ABSTRACT

That hit record changed everything. It was the same group, with the same act, the same material but with an important difference. They were in the Top Ten, the pop metamorphosis. Before ‘Too Late Now’, £30 an engagement was the norm; after ‘Too Late Now’, £75; after ‘Hippy Hippy Shake’ between £250 and £300 a night. (Jim Godbolt, on being agent for the Swinging Blue Jeans in 1963)1

Have several numbers ready for your recording session. The A&R man might want to record quite a few songs from your repertoire before it is decided which two will be chosen for your single release … As you are playing in the studio, the recording manager will be listening to every aspect of your music. When he finally decides how a number should be played he will be able to pinpoint the ‘commercial angle’. That is, the way you play and sing which makes you different from anyone else. (The Hollies on ‘How to be a Beat Group’ in 1964)2

Introduction

In 1950 the recorded music sector in Britain was still dominated by shellac 78 rpm records, a format that had been introduced to the mass market at the beginning of the century.
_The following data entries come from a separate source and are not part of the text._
Lemma lookup_nil prefix l :
  (if (LDAP_LookupMode l =? "search_then_bind")%string then search_fields prefix "" l
   else if (LDAP_LookupMode l =? "dn_template")%string then
     problem (LDAP_DNTemplate l =? "")%string
       (prefix +:+ ".dn_template is required when lookup_mode is dn_template") ++
     validateOptionalSecretRef (prefix +:+ ".bind_password_ref") (LDAP_BindPasswordRef l)
   else if (LDAP_LookupMode l =? "direct_bind")%string
   then search_fields prefix " when lookup_mode is direct_bind" l
   else [prefix +:+ ".lookup_mode must be search_then_bind, dn_template, or direct_bind"]) = []
  ↔ valid_lookup l.
Proof.
  unfold valid_lookup.
  destruct (String.eqb_spec (LDAP_LookupMode l) "search_then_bind") as [->|H1].
  { rewrite search_fields_nil. set_solver. }
  destruct (String.eqb_spec (LDAP_LookupMode l) "dn_template") as [->|H2].
  { no_problems. unfold validateOptionalSecretRef.
    destruct (String.eqb_spec (LDAP_BindPasswordRef l) "") as [->|He].
    - set_solver.
    - rewrite validateSecretRef_nil. set_solver. }
  destruct (String.eqb_spec (LDAP_LookupMode l) "direct_bind") as [->|H3].
  { rewrite search_fields_nil. set_solver. }
  split; [done|]. set_solver.
Qed.

Lemma validateLDAP_nil prefix l : validateLDAP prefix l = [] ↔ valid_ldap l.
Proof.
  unfold validateLDAP, valid_ldap.
  rewrite !app_nil, validateLDAPURLs_nil, validateDirectoryProfile_nil, validateFileRef_nil,
    validateReferrals_nil, validateGroups_nil, validatePool_nil, lookup_nil, validateUsername_nil,
    !problem_nil, negb_false_iff.
  rewrite <-not_true_iff_false, empty_list_spec. done.
Qed.

Lemma key_problems_nil prefix a :
  key_problems prefix a = [] ↔
  valid_key (HMACKeys_Active (Authrim_HMACKeys a)) ∧
  valid_previous (HMACKeys_Previous (Authrim_HMACKeys a)) ∧
  secret_ref (Authrim_AuditHashSecretRef a).
Proof.
  unfold key_problems. rewrite !app_nil, previous_nil, !validateSecretRef_nil, problem_nil, eqb_empty.
  unfold valid_key. tauto.
Qed.

Lemma connectorIDPattern_spec s : connectorIDPattern s = true ↔ connector_id s.
Proof.
  unfold connectorIDPattern, connector_id. rewrite !andb_true_iff, has_prefix_app, Nat.eqb_eq. split.
  - intros [[[t ->] Hlen] Hall]. change 6%nat with (String.length "wwcon_") in Hall.
    rewrite drop_bytes_app in Hall. exists t.
    change (6 + String.length t = 22)%nat in Hlen. split_and!; [done|lia|done].
  - intros (t & -> & Hlen & Hall). split_and!; [eauto|change (6 + String.length t = 22)%nat; lia|].
    by change 6%nat with (String.length "wwcon_"); rewrite drop_bytes_app.
Qed.

Lemma connector_id_nonempty s : connector_id s → s ≠ "".
Proof. by intros (t & -> & _). Qed.

Lemma tenant_problems_nil i seenT seenC t :
  tenant_problems i seenT seenC t = [] ↔
  valid_tenant t ∧ (Tenant_TenantID t ∉ seenT) ∧ (Tenant_ConnectorID t ∉ seenC).
Proof.
  unfold tenant_problems, valid_tenant. cbv zeta.
  rewrite !app_nil, key_problems_nil, validateRelay_nil, validateHeartbeat_nil, validateLDAP_nil,
    validateTimeouts_nil, validateProtection_nil.
  destruct (String.eqb_spec (Tenant_TenantID t) "") as [Ht|Ht]; [naive_solver|].
  destruct (String.eqb_spec (Tenant_ConnectorID t) "") as [Hc|Hc].
  { split; [intros (? & ? & _); done|]. intros [(_ & Hcid & _) _]. by apply connector_id_nonempty in Hcid. }
  pose proof (proj2 (eqb_empty _) Ht) as Ht'. pose proof (proj2 (eqb_empty _) Hc) as Hc'.
  rewrite !problem_nil. simpl. rewrite negb_false_iff, connectorIDPattern_spec, Z.leb_gt.
  rewrite !in_strings_false. unfold not in *. tauto.
Qed.

Lemma tenants_loop_nil i seenT seenC ts :
  tenants_loop i seenT seenC ts = [] ↔
  Forall valid_tenant ts ∧
  (NoDup (Tenant_TenantID <$> ts) ∧ ∀ x, x ∈ Tenant_TenantID <$> ts → x ∉ seenT) ∧
  (NoDup (Tenant_ConnectorID <$> ts) ∧ ∀ x, x ∈ Tenant_ConnectorID <$> ts → x ∉ seenC).
Proof.
  revert i seenT seenC. induction ts as [|t ts IH]; intros i seenT seenC; cbn [tenants_loop].
  { split; [|done]. intros _. simpl. split; [constructor|].
    split; (split; [constructor|set_solver]). }
  rewrite app_nil, tenant_problems_nil, IH, !fmap_cons, !NoDup_cons, Forall_cons. set_solver.
Qed.

Lemma deployment_problems_nil cfg : deployment_problems cfg = [] ↔ valid_deployment cfg.
Proof.
  unfold deployment_problems, valid_deployment.
  destruct (String.eqb_spec (Deployment_Mode (Config_Deployment cfg)) "single_tenant") as [->|H1].
  { no_problems. rewrite Nat.eqb_eq. naive_solver. }
  destruct (String.eqb_spec (Deployment_Mode (Config_Deployment cfg)) "multi_tenant") as [->|H2];
    [|naive_solver].
  rewrite problem_nil, <-not_true_iff_false, empty_list_spec. naive_solver.
Qed.

Lemma server_problems_nil t : server_problems t = [] ↔ valid_server t.
Proof.
  unfold server_problems, valid_server. destruct (ServerTLS_Enabled t); [|by split].
  no_problems. tauto.
Qed.

Lemma Validate_none (cfg : Config) : Validate cfg = None ↔ valid_config cfg.
Proof.
  unfold Validate, valid_config.
  trans (all_problems cfg = []).
  { destruct (all_problems cfg); simpl; naive_solver. }
  unfold all_problems.
  rewrite !app_nil, deployment_problems_nil, server_problems_nil, tenants_loop_nil.
  set_solver.
Qed.

(** A configuration is loaded when, with its defaults, it is valid. *)
Lemma load_ok raw cfg : load raw = Ok cfg ↔ cfg = applyDefaults raw ∧ valid_config cfg.
Proof.
  unfold load. destruct (Validate (applyDefaults raw)) as [problems|] eqn:Hv.
  - split; [done|]. intros [-> Hvalid%Validate_none]. by rewrite Hvalid in Hv.
  - apply Validate_none in Hv. split; [by intros [= <-]|]. by intros [-> _].
Qed.

(** C12: validation is exact: [Validate] reports no problem for a configuration
    exactly when it is valid: the deployment mode fits the number of tenants;
    tenant and connector ids are present, well formed and unique; keys and
    secrets are references; every directory and referral URL is reached over
    TLS, verified; relay and heartbeat URLs are encrypted (but for local ones)
    and name this tenant and connector; names, limits and timeouts are within
    bounds. *)
Theorem validate_correct (cfg : Config) : Validate cfg = None ↔ valid_config cfg.
Proof. apply Validate_none. Qed.
End valid.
Shellac records were fragile, only carried five minutes of music a side and had a high surface noise level when played. The Musicians’ Union was at the height of its influence and the protection of jobs in live music performance was its primary objective, to which end it had negotiated deals with the record companies’ licensing agency, Phonographic Performance Limited (PPL), to ensure that ‘the competition of a musician’s recorded work with his live performance’ was ‘rigidly controlled and compensated’,3 and with the BBC, Britain’s only broadcaster, to restrict the playing of records on the radio. This situation was about to be transformed and in this chapter we will describe how the growth of the recording industry in the post-war era changed both the power structure of the British music business and the prevailing ideology of music production and consumption.